Summary: Job ads increase significantly in July; gains slowed in second half of month; “other worrying signs”; “10% of businesses to close, 13% to reduce workforce” once government programmes cease.
From mid-2017 onwards, year-on-year growth rates in the total number of Australian job advertisements consistently exceeded 10%. That was until mid-2018 when the annual growth rate fell back markedly. 2019 was notable for its reduced employment advertising and this trend continued into the first quarter of 2020. April’s numbers set a record of the worst type but subsequent reports have produced a partial recovery.

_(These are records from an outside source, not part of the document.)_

(* ===== verification/PlanStore.v ===== *)
(** * PlanStore: plan reviews ([store.rs], [plan.respond] of [rpc.rs])

    The durable review rows behind plan permission asks: revisions of a plan
    supersede each other, a decision is claimed by compare-and-set before it
    is relayed to the agent, then settled or reverted, and the end of a turn
    expires what is still open.  The protocol around the rows (claims in
    flight between submit and settle) is a step relation. *)

From S2P Require Import Prelude Str Json Rows.

(** ** Data *)

(** The values of the [status] column. *)
Inductive PlanStatus :=
| AwaitingReview | Submitting | Approved | ChangesRequested
| Deferred | PlanCancelled | Expired | Superseded.

#[export] Instance PlanStatus_eq_dec : EqDecision PlanStatus.
Proof. solve_decision. Defined.

Definition plan_status_str (s : PlanStatus) : rstr :=
  match s with
  | AwaitingReview => str "awaiting_review"
  | Submitting => str "submitting"
  | Approved => str "approved"
  | ChangesRequested => str "changes_requested"
  | Deferred => str "deferred"
  | PlanCancelled => str "cancelled"
  | Expired => str "expired"
  | Superseded => str "superseded"
  end.

(** A stored row; [decision] is the intent's JSON text. *)
Record PlanRow := {
  p_plan : rstr; p_session : rstr; p_request : rstr; p_revision : Z;
  p_title : rstr; p_content : rstr; p_hash : rstr; p_complete : bool;
  p_status : PlanStatus; p_decision : option rstr;
  p_intent_at : option Z; p_applied_at : option Z;
  p_created : Z; p_updated : Z; p_superseded_by : option Z
}.

Inductive PlanSubmit :=
| Claimed (session request : rstr) (previous : PlanStatus)
| Conflict (row : PlanRow)
| NotFound
| Incomplete
| FeedbackRequired.

Inductive PlanDecision := DApprove | DRequestChanges | DDefer.

#[export] Instance PlanDecision_eq_dec : EqDecision PlanDecision.
Proof. solve_decision. Defined.

Definition parse_plan_decision (s : rstr) : option PlanDecision :=
  if str_eqb s (str "approve") then Some DApprove
  else if str_eqb s (str "request_changes") then Some DRequestChanges
  else if str_eqb s (str "defer") then Some DDefer
  else None.

Definition plan_decision_str (d : PlanDecision) : rstr :=
  match d with
  | DApprove => str "approve" | DRequestChanges => str "request_changes" | DDefer => str "defer"
  end.

(** [awaiting_review, changes_requested, deferred]: a re-ask chains on it. *)
Definition chains (s : PlanStatus) : bool :=
  match s with AwaitingReview | ChangesRequested | Deferred => true | _ => false end.

(** The statuses a new revision supersedes. *)
Definition supersedable (s : PlanStatus) : bool :=
  match s with AwaitingReview | Submitting | Deferred | ChangesRequested => true | _ => false end.

Definition claimable (s : PlanStatus) : bool :=
  match s with AwaitingReview | Deferred => true | _ => false end.

(** Open at the end of a turn. *)
Definition expirable (s : PlanStatus) : bool :=
  match s with AwaitingReview | Submitting | Deferred => true | _ => false end.

Definition at_revision (plan : rstr) (revision : Z) (r : PlanRow) : bool :=
  str_eqb (p_plan r) plan && (p_revision r =? revision)%Z.

Definition set_plan_status (s : PlanStatus) (now : Z) (r : PlanRow) : PlanRow := {|
  p_plan := p_plan r; p_session := p_session r; p_request := p_request r;
  p_revision := p_revision r; p_title := p_title r; p_content := p_content r; p_hash := p_hash r;
  p_complete := p_complete r; p_status := s; p_decision := p_decision r;
  p_intent_at := p_intent_at r; p_applied_at := p_applied_at r;
  p_created := p_created r; p_updated := now; p_superseded_by := p_superseded_by r |}.

Definition supersede (by_rev now : Z) (r : PlanRow) : PlanRow := {|
  p_plan := p_plan r; p_session := p_session r; p_request := p_request r;
  p_revision := p_revision r; p_title := p_title r; p_content := p_content r; p_hash := p_hash r;
  p_complete := p_complete r; p_status := Superseded; p_decision := p_decision r;
  p_intent_at := p_intent_at r; p_applied_at := p_applied_at r;
  p_created := p_created r; p_updated := now; p_superseded_by := Some by_rev |}.

Definition claim_row (intent : rstr) (now : Z) (r : PlanRow) : PlanRow := {|
  p_plan := p_plan r; p_session := p_session r; p_request := p_request r;
  p_revision := p_revision r; p_title := p_title r; p_content := p_content r; p_hash := p_hash r;
  p_complete := p_complete r; p_status := Submitting; p_decision := Some intent;
  p_intent_at := Some now; p_applied_at := p_applied_at r;
  p_created := p_created r; p_updated := now; p_superseded_by := p_superseded_by r |}.

Definition settle_row (s : PlanStatus) (now : Z) (r : PlanRow) : PlanRow := {|
  p_plan := p_plan r; p_session := p_session r; p_request := p_request r;
  p_revision := p_revision r; p_title := p_title r; p_content := p_content r; p_hash := p_hash r;
  p_complete := p_complete r; p_status := s; p_decision := p_decision r;
  p_intent_at := p_intent_at r; p_applied_at := Some now;
  p_created := p_created r; p_updated := now; p_superseded_by := p_superseded_by r |}.

Section Plans.
Context `{JT : JsonText}.
(** SipHash of the standard library. *)
Variable plan_content_hash : rstr -> rstr.

(** [ORDER BY created_at DESC, revision DESC] *)
Definition newest_first (a b : PlanRow) : bool :=
  if (p_created a =? p_created b)%Z then (p_revision b <=? p_revision a)%Z
  else (p_created b <=? p_created a)%Z.

Definition latest_plan (rows : list PlanRow) (session : rstr) : option PlanRow :=
  head (sort_by newest_first (List.filter (fun r => str_eqb (p_session r) session) rows)).

Definition fresh_plan_row (plan session request : rstr) (revision : Z) (title content : rstr)
  (complete : bool) (now : Z) : PlanRow := {|
  p_plan := plan; p_session := session; p_request := request; p_revision := revision;
  p_title := title; p_content := content; p_hash := plan_content_hash content;
  p_complete := complete; p_status := AwaitingReview; p_decision := None;
  p_intent_at := None; p_applied_at := None; p_created := now; p_updated := now;
  p_superseded_by := None |}.

(** [uuid] is what [Uuid::new_v4] would give a fresh chain.  The insert is
    the only statement a key could refuse; see [record_plan_no_conflict]. *)
Definition record_plan (uuid : rstr) (now : Z) (rows : list PlanRow)
  (session request title content : rstr) (complete : bool) : list PlanRow * PlanRow :=
  let '(rows1, plan, revision) :=
    match latest_plan rows session with
    | Some l =>
        if chains (p_status l) then
          let next := (p_revision l + 1)%Z in
          (update_where (fun r => str_eqb (p_plan r) (p_plan l) && supersedable (p_status r))
             (supersede next now) rows, p_plan l, next)
        else (rows, uuid, 1%Z)
    | None => (rows, uuid, 1%Z)
    end in
  let row := fresh_plan_row plan session request revision title content complete now in
  (rows1 ++ [row], row).

Definition plan_row (rows : list PlanRow) (plan : rstr) (revision : Z) : option PlanRow :=
  find_first (at_revision plan revision) rows.

Definition open_plan_for_request (rows : list PlanRow) (request : rstr) : option PlanRow :=
  head (sort_by (fun a b => (p_created b <=? p_created a)%Z)
    (List.filter (fun r => str_eqb (p_request r) request && claimable (p_status r)) rows)).

Definition plan_reviews (rows : list PlanRow) (session : rstr) : list PlanRow :=
  sort_by (fun a b => if str_eqb (p_plan a) (p_plan b) then (p_revision a <=? p_revision b)%Z
                      else str_leb (p_plan a) (p_plan b))
    (List.filter (fun r => str_eqb (p_session r) session) rows).

(** The recorded intent, as text. *)
Definition intent_text (d : PlanDecision) (feedback : option rstr) : rstr :=
  to_string (JObj [(str "decision", JStr (plan_decision_str d));
                   (str "feedback", match feedback with Some f => JStr f | None => JNull end)]).

Inductive plan_error := UnknownDecision.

According to the latest ANZ figures, total advertisements increased by 16.7% in July on a seasonally-adjusted basis. The rise followed a 41.4% jump in June and a 0.1% fall in May after revisions. On a 12-month basis, total job advertisements were 34.0% lower than in July of last year, up from June’s comparable figure of -44.6%.ANZ senior economist Catherine Birch noted “the pace of gains slowed, particularly in the second half of the month” which she attributed to the re-introduction of Stage 3 restrictions in Victoria.
The ANZ report came out on the same day as the Melbourne Institute’s June Inflation Gauge report and long-term Commonwealth bond yields moved higher, ignoring lower US Treasury movements in overnight trading. By the end of the day, the 3-year ACGB yield remained unchanged at 0.30% while 10-year and 20-year yields both finished 5bps higher at 0.88% and 1.46% respectively.
“There have been other worrying signs,” according to Birch. She pointed to a downturn in payrolls in early July and speculated “some industries that were less affected earlier in the pandemic, such as construction and professional services, may now be suffering lagged impacts.” Birch quoted an ABS survey in mid-July in which “10% of businesses reported they would close and 13% would reduce their workforce” once government programmes ceased.